Shane's demolition of Antonio Margarito in January 2009 raised everyone's eyebrows. However, one theory that has not been given much traction (and one to which I partially subscribe) is that Tony may have been so discombobulated by pre-fight events, that he simply was there for the taking. Whatever the case, Mosley made the most of it and destroyed the disgraced "Tijuana Tornado." Interestingly. Mosley likely did not even get hit flush in that fight, but then, neither did Mayweather against Marquez.

The Age Factor

However, Sugar Shane is getting a bit long in the tooth and his considerable skills are in jeopardy of eroding. Age has a way of impacting speed, quickness, hand-eye coordination, movement, and putting punches together. Moreover, the fact he has fought tougher opponents than Mayweather (Vargas twice, Winky Wright twice, De La Hoya twice, Vernon Forrest twice, Jesse James Leija, John John Molina, Philip Holiday, Collazo, Mayorga, Margarito, among others), is not necessarily an advantage at this point. The reputation for never having ducked an opponent can back fire and render a boxer's body old overnight. That said and notwithstanding the Margorito beat down, I no longer believe Mosley is at the top of his game and I'm betting the ingredients for the perfect storm that once existed have now dissipated to the point where the momentum is clearly in favor of the man with the heavyweight ego.

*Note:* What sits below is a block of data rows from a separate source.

(** A file at the output path that [os.remove] cannot delete (its
    directory is not writable) makes [createDiff] raise, whatever the
    inputs: line 18 raises, and the handler raises again at line 34 before
    printing anything. The call changes nothing. *)
Theorem createDiff_undeletable_output_raises (a b : option string) (p : string) (s : st)
  (m : Z) (d : fdata) :
  stat (fs s) p = Some (File m d) ->
  remove (fs s) p = None ->
  createDiff a b p s = (Exc OSError, s).
Proof.
  intros Hst Hr.
  unfold createDiff, try_except, createDiff_try, createDiff_except, remove_if_exists,
    path_exists, os_remove, bind, get_fs, ret, raise, exists_. simpl.
  do 4 (rewrite ?Hst, ?Hr; cbn beta iota zeta). reflexivity.
Qed.

Lemma createDiff_undeletable_output_raises_witness :
  stat (fs (start fs_locked)) "d.png" = Some (File 2 (FImg 4 4)) /\
  remove (fs (start fs_locked)) "d.png" = None /\
  createDiff (Some "in.png") (Some "in.png") "d.png" (start fs_locked)
    = (Exc OSError, start fs_locked).
Proof.
  assert (H1 : stat (fs (start fs_locked)) "d.png" = Some (File 2 (FImg 4 4)))
    by (vm_compute; reflexivity).
  assert (H2 : remove (fs (start fs_locked)) "d.png" = None) by (vm_compute; reflexivity).
  split; [exact H1 |]. split; [exact H2 |].
  exact (createDiff_undeletable_output_raises (Some "in.png") (Some "in.png") "d.png"
           (start fs_locked) 2 (FImg 4 4) H1 H2).
Defined.
Lemma logpdf_density_eq (low mode high x : R) :
  low <= mode <= high -> low < high ->
  logpdf (Fin low) (Fin mode) (Fin high) (Fin x) =
    xlog (Fin (triangular_density low mode high x)).
Proof.
  intros Hv Hw. unfold triangular_density.
  assert (V : valid (Fin low) (Fin mode) (Fin high))
    by (split; apply Rleb_true; lra).
  destruct (Rlt_dec x low) as [H1|H1].
  { rewrite logpdf_below by (trivial; now apply Rltb_true).
    now rewrite xlog_zero. }
  destruct (Rlt_dec x mode) as [H2|H2].
  { rewrite logpdf_rising
      by (trivial; (apply Rleb_true || apply Rltb_true); lra).
    cbn [xsub xneg xadd].
    rewrite (xlog_pos (high + - low)), (xlog_pos (mode + - low)) by lra.
    destruct (Rtotal_order low x) as [Hx | [<- | Hx]]; [| |lra].
    2:{ replace (low + - low) with 0 by lra.
      replace (2 * (low - low) / ((high - low) * (mode - low))) with 0
        by (unfold Rdiv; ring).
      rewrite xlog_zero. reflexivity. }
    rewrite (xlog_pos (x + - low)) by lra. cbn [xadd xsub xneg].
      rewrite xlog_pos by (apply Rdiv_lt_0_compat; nra).
      f_equal. rewrite ln_div, !ln_mult by nra.
      replace (x + - low) with (x - low) by lra.
      replace (high + - low) with (high - low) by lra.
      replace (mode + - low) with (mode - low) by lra. lra. }
  destruct (Req_dec_T x mode) as [H3|H3].
  { rewrite logpdf_mode by (trivial; now apply Reqb_true).
    cbn [xsub xneg xadd]. rewrite (xlog_pos (high + - low)) by lra.
    cbn [xadd xsub xneg]. rewrite xlog_pos by (apply Rdiv_lt_0_compat; lra).
    f_equal. rewrite ln_div by lra.
    replace (high + - low) with (high - low) by lra. lra. }
  destruct (Rle_dec x high) as [H4|H4].
  { rewrite logpdf_falling
      by (trivial; (apply Rleb_true || apply Rltb_true); lra).
    cbn [xsub xneg xadd].
    rewrite (xlog_pos (high + - low)), (xlog_pos (high + - mode)) by lra.
    destruct (Rtotal_order x high) as [Hx | [-> | Hx]]; [| |lra].
    2:{ replace (high + - high) with 0 by lra.
      replace (2 * (high - high) / ((high - low) * (high - mode))) with 0
        by (unfold Rdiv; ring).
      rewrite xlog_zero. reflexivity. }
    rewrite (xlog_pos (high + - x)) by lra. cbn [xadd xsub xneg].
      rewrite xlog_pos by (apply Rdiv_lt_0_compat; nra).
      f_equal. rewrite ln_div, !ln_mult by nra.
      replace (high + - x) with (high - x) by lra.
      replace (high + - low) with (high - low) by lra.
      replace (high + - mode) with (high - mode) by lra. lra. }
  rewrite logpdf_above by (apply Rltb_true; lra). now rewrite xlog_zero.
Qed.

Fighters like "Pretty Boy," don't come around very often. He uses old school stuff, but he does it so subtly, he is seldom given proper credit for it. As I have said before, he just might be too good for his own good. His use of shoulder rolls, feints, parrying, upward jabbing, giving angles, counter punching, crossover defense, strategic lateral movement, and deflecting punches is all part of the old school mix. So is his mastery of the basics...the three levels of defense, slipping punches, and fighting off the jab. If a purist is one who appreciates the technical aspects of the Sweet Science, Floyd Mayweather Junior is a purist's delight. His fights with Phillip N'dou and Juan Manuel Marquez showcased these attributes to a tee.

However, if one definition of "Old School" is that it combines the aforementioned with a violent dimension (one that reflects a boxer's propensity to engage in a pier six street brawl), then Floyd may be somewhat lacking. Aside from his give and take with Emanuel Augustus, we have not yet seen Floyd be required to demonstrate this dimension. However, his blow-outs of the late Diego Corrales and Arturo Gatti suggest he may be capable of the same kind of mayhem Mosley showed against Margorito, but I doubt he can do that to Mosley.

While I intend to break down this fight far more definitively as we get closer to May 1, my tentative feeling at this point is that a well-rested Floyd Mayweather Junior will dominate Sugar Shane Mosley over 12 rounds and cop a unanimous decision.